La volatilità costituisce un rischio?
Per l’investitore, quello della volatilità è senza dubbio un indicatore da monitorare. Premesso che non è possibile prevedere ed evitare episodi di volatilità negativa in condizioni di mercato normali (ossia in scenari non condizionati da eventi di particolare rilevanza, come una pandemia o una guerra), è importante non sottovalutare episodi che si protraggono nel tempo ed oscillazioni dei listini molto marcate.
Allo stesso tempo, l’eccesso di prudenza potrebbe penalizzare i propri rendimenti se si effettuano scelte troppo impulsive sulla base di una volatilità estrema. Se un lato gli scostamenti al ribasso costituiscono un campanello d’allarme, le oscillazioni al rialzo possono far aumentare i rendimenti. Soprattutto quando si tratta di investimenti azionari, la volatilità negativa è il normale “scotto da pagare” per cogliere nel medio e lungo periodo i benefici di scelte oculate e lungimiranti, che magari richiedono più tempo per portare frutto.
Meno volatilità è meglio?
In generale, la volatilità è un concetto chiave della Finanza e le sue implicazioni sono determinanti nelle scelte di investimento, potendo determinare nel breve e nel lungo periodo guadagni o perdite per i risparmiatori. Come detto, non è di per sé un indicatore negativo, così come la stabilità di un titolo non è di per sé un fattore sempre positivo.

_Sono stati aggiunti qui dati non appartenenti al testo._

Lemma place_parts newset p :
  all_parts (place newset p) ≡ₚ all_parts newset ++ parts (snd p).
Proof.
  unfold place. destruct (fit _ _ _) as [r|] eqn:F.
  - exact (fit_parts _ _ _ _ F).
  - unfold all_parts. rewrite map_app, concat_app. cbn.
    now rewrite app_nil_r.
Qed.

Lemma fold_place_parts l : forall acc,
  all_parts (fold_left place l acc) ≡ₚ all_parts acc ++ all_parts l.
Proof.
  induction l as [|p rest IH]; intros acc; cbn [fold_left].
  - unfold all_parts. cbn. now rewrite app_nil_r.
  - rewrite IH, place_parts. unfold all_parts. cbn.
    now rewrite app_assoc.
Qed.

Lemma grouping_func_parts l : all_parts (grouping_func l) ≡ₚ all_parts l.
Proof.
  induction l as [l IH] using (induction_ltof1 _ (@length _)).
  rewrite grouping_func_eq. pose proof (pass_length l) as Hle.
  assert (all_parts (pass l) ≡ₚ all_parts l) as Hp.
  { unfold pass. now rewrite fold_place_parts. }
  destruct (length (pass l) =? length l) eqn:E; [exact Hp|].
  apply Nat.eqb_neq in E. rewrite IH by (unfold ltof; lia). exact Hp.
Qed.

End ClusteringConserves.

(** X15: clustering loses and duplicates nothing.  For any decomposition
    of paths into parts that [united] joins, the parts of the returned
    groups are the parts of the input shapes, up to order. *)
Theorem grouping_func_conserves {G X : Type} `{Geometry G}
    (parts : G -> list X) (pathset : list (string * G)) :
  (forall a b, parts (united a b) ≡ₚ parts a ++ parts b) ->
  concat (map (fun p => parts (snd p)) (grouping_func pathset))
  ≡ₚ concat (map (fun p => parts (snd p)) pathset).
Proof. intros Hu. exact (grouping_func_parts parts Hu pathset). Qed.

Lemma grouping_func_conserves_witness :
  concat (map (fun p => id (snd p))
            (grouping_func [ ("Highlight", unit_square 0 0);
                             ("Highlight", unit_square 0.5 0.5);
                             ("Highlight", unit_square 5 5) ]))
  ≡ₚ concat (map (fun p => id (snd p))
               [ ("Highlight", unit_square 0 0);
                 ("Highlight", unit_square 0.5 0.5);
                 ("Highlight", unit_square 5 5) ]).
Proof.
  apply (grouping_func_conserves (H := region_geometry) id).
  intros a b. reflexivity.
Defined.

(* ===================================================================== *)
(** * Further properties of painting *)
(* ===================================================================== *)

Section PaintingMore.
Variable PEN_MAPPING : gmap Z PenClass.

Visto che la volatilità indica la variazione percentuale del valore di un titolo o di un portafoglio, è importante valutarla nella giusta ottica. Perché misura l’intensità dell’oscillazione e quindi il suo grado di “importanza” ai fini di una oculata strategia. Non si può dire che l’elevata volatilità di un titolo ne indichi necessariamente anche un’elevata rischiosità. O meglio, è vero solo in parte. Anche in questo senso, è importante capire quale sia la propria propensione al rischio nel momento in cui si inteste in un titolo “movimentato”.
Come interpretare la volatilità
Ad una volatilità elevata corrispondono variazioni di prezzo significative, ad una volatilità ridotta corrisponde un andamento del prezzo più controllato. Questo vuol dire che un titolo soggetto a volatilità dovrà essere gestito in portafoglio con una strategia consapevole e con una certa propensione al rischio. In linea generale, è più probabile che un titolo più volatile nell’arco di un certo periodo (ad esempio 3-5 anni) offra nel tempo rendimenti maggiori di uno più stabile. Ecco perché è fondamentale avere chiare le idee sull’orizzonte temporale intorno al quale si fissano i propri obiettivi.

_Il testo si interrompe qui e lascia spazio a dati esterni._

(** * nudgeme-ai: the reminder state store and the reminder engine tick

    A shallow embedding of [app/reminder_state.py] (class
    [ReminderStateStore]) and of [ReminderEngine._tick] from
    [app/reminder_engine.py], with the properties of the dispatch core
    stated and proved over it.

    Python code that mutates [self._state], writes the state file, calls
    the SMS service and may raise is modelled in a state-and-exception
    monad over an explicit [World].  The behaviour of the collaborators
    (does this SMS call fail, does this write fail, which zones does the
    zone database hold) is an [Env] of oracles, so every definition
    stays executable.

    Times are modelled as Python has them: a [datetime] is a wall clock
    reading with a [tzinfo] object, a [ZoneInfo] zone is a table of
    transitions between UTC offsets, [datetime - timedelta] works on the
    wall clock, and a comparison looks at UTC offsets only when the two
    operands do not share their [tzinfo] object.  The range check of
    [datetime] (years 1 to 9999) is left out: the wall clock is an
    unbounded integer here. *)

From stdpp Require Import gmap strings list sorting.
From Stdlib Require Import ZArith Lia.

Local Open Scope Z_scope.

(** ** Data model *)

(** One value of the [_state] dictionary, as [mark_sent] creates it:
    [{"sent": [...], "last_updated": ...}].  [mark_sent] is the only
    place records are created and it always writes both keys, so the
    defaults of the [.get] calls in the source are never taken on a
    record the store wrote itself. *)
Record ReminderRecord := {
  sent : list string;
  last_updated : string
}.

#[global] Instance ReminderRecord_eq_dec : EqDecision ReminderRecord.
Proof. solve_decision. Defined.

(** [list.sort()] on a list of [str]: ascending by code point, which on
    UTF-8 byte strings is the bytewise order [String.leb]. *)
Definition str_le (a b : string) : Prop := String.leb a b = true.

#[global] Instance str_le_dec : RelDecision str_le.
Proof. intros a b. unfold str_le. apply _. Defined.

Definition sort (l : list string) : list string := merge_sort str_le l.

(** The file at [self.path].  [Partial] is a file that was opened for
    writing (hence truncated) and whose dump did not complete. *)
Inductive file_state :=
| Missing
| Snapshot (m : gmap string ReminderRecord)
| Partial.

(** What a call of [_persist] meets: the open may fail (the file is left
    as it was), or the dump may fail after the open truncated the file. *)
Inductive io_outcome := IoOk | IoOpenFails | IoWriteFails.

(** The table of a zone of the IANA database, as a [ZoneInfo] object
    holds it: the UTC offset in force before the first transition, then
    the transitions in ascending order, each with the UTC instant at
    which it happens and the UTC offset in force from then on.  Instants
    and offsets are whole seconds, written in microseconds like every
    other time here. *)
Record zone_table := {
  initial_offset : Z;
  transitions : list (Z * Z)
}.

(** A [tzinfo] object: a [datetime.timezone], which is one fixed UTC
    offset, or the [ZoneInfo] object of a key.  [ZoneInfo] caches the
    objects it builds, so the object of a key is one and the same
    wherever the program asks for it. *)
Inductive tz :=
| tz_fixed (offset : Z)
| tz_zone (key : string) (table : zone_table).

(** A [datetime]: the wall-clock reading (the fields year to
    microsecond, in microseconds), the [tzinfo] of a timezone-aware
    value, and [fold], which tells the two passes of a repeated wall
    clock hour apart. *)
Record datetime := {
  wall : Z;
  tzinfo : option tz;
  fold : bool
}.

(** [EventResponse] of [app/models.py], the fields the engine reads. *)
Module EventResponse.
Record t := {
  id : string;
  summary : string;
  start_time : datetime;
  end_time : datetime;
  timezone : string;
  updated_at : option datetime
}.
End EventResponse.

(** What [ZoneInfo(key)] finds: the table of the zone, no zone of that
    name, or a key that is no well-formed zone name (an absolute path,
    a path with [..]). *)
Inductive zone_lookup :=
| ZoneData (table : zone_table)
| NoSuchZone
| BadKey.

Inductive exn :=
| OSError
| JSONDecodeError
| SmsError
| CalendarError
| ZoneInfoNotFoundError
| ValueError
| TypeError.

(** The calls the engine makes on its collaborators, in program order. *)
Inductive action :=
| LogException (msg : string) (exc : exn)
| SmsSend (body : string) (ok : bool)
| MarkSent (event_id reminder_type version : string)
| ClearEvent (event_id : string).


#[global] Instance exn_eq_dec : EqDecision exn.
Proof. solve_decision. Defined.
#[global] Instance action_eq_dec : EqDecision action.
Proof. solve_decision. Defined.

Record World := {
  st_state : gmap string ReminderRecord;   (* ReminderStateStore._state *)
  st_file : file_state;                    (* the file at ReminderStateStore.path *)
  persist_calls : nat;                     (* calls of _persist so far *)
  sms_calls : nat;                         (* calls of SmsService.send_message so far *)
  trace : list action
}.

Record Env := {
  io_at : nat -> io_outcome;               (* outcome of the n-th _persist *)
  sms_ok : nat -> string -> bool;          (* does the n-th send_message, with this body, succeed *)
  zoneinfo : string -> zone_lookup;        (* what the zone database holds under a key *)
  isoformat : datetime -> string;          (* datetime.isoformat() *)
  settings_timezone : string               (* Settings.timezone *)
}.

(** ** The state-and-exception monad

    A raised exception keeps the mutations made before it, as in Python. *)
Inductive result (A : Type) :=
| Ok (a : A)
| Raise (e : exn).
Arguments Ok {A} a.
Arguments Raise {A} e.

Definition M (A : Type) : Type := World -> World * result A.

Definition ret {A} (a : A) : M A := fun w => (w, Ok a).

Come limitare gli effetti della volatilità dei mercati
Esistono strategie speculative (es.: market timing) che sfruttano le oscillazioni giornaliere ma, se l’obiettivo è costruire una rendita a partire dai propri risparmi, è meglio scegliere titoli che sfruttano i trend economici di medio e lungo periodo. Il classico modo per limitare i rischi della volatilità è quello di costruire un portafoglio diversificato, che al suo interno compensi le oscillazioni riducendone i potenziali rischi.
In conclusione, per quanto sia vero che lo scenario di inizio 2022 si mostri caratterizzato da un aumento vertiginoso della volatilità sui mercati finanziari, acuito dai più recenti eventi geopolitici – l’aggravarsi del conflitto ha generato un forte impatto sul sentiment degli investitori e generato profonda volatilità – se guardiamo al passato, in scenari simili a quello attuale (come l’invasione della Crimea del 2014) la scelta migliore si è rivelata rimanere in linea con i propri obiettivi.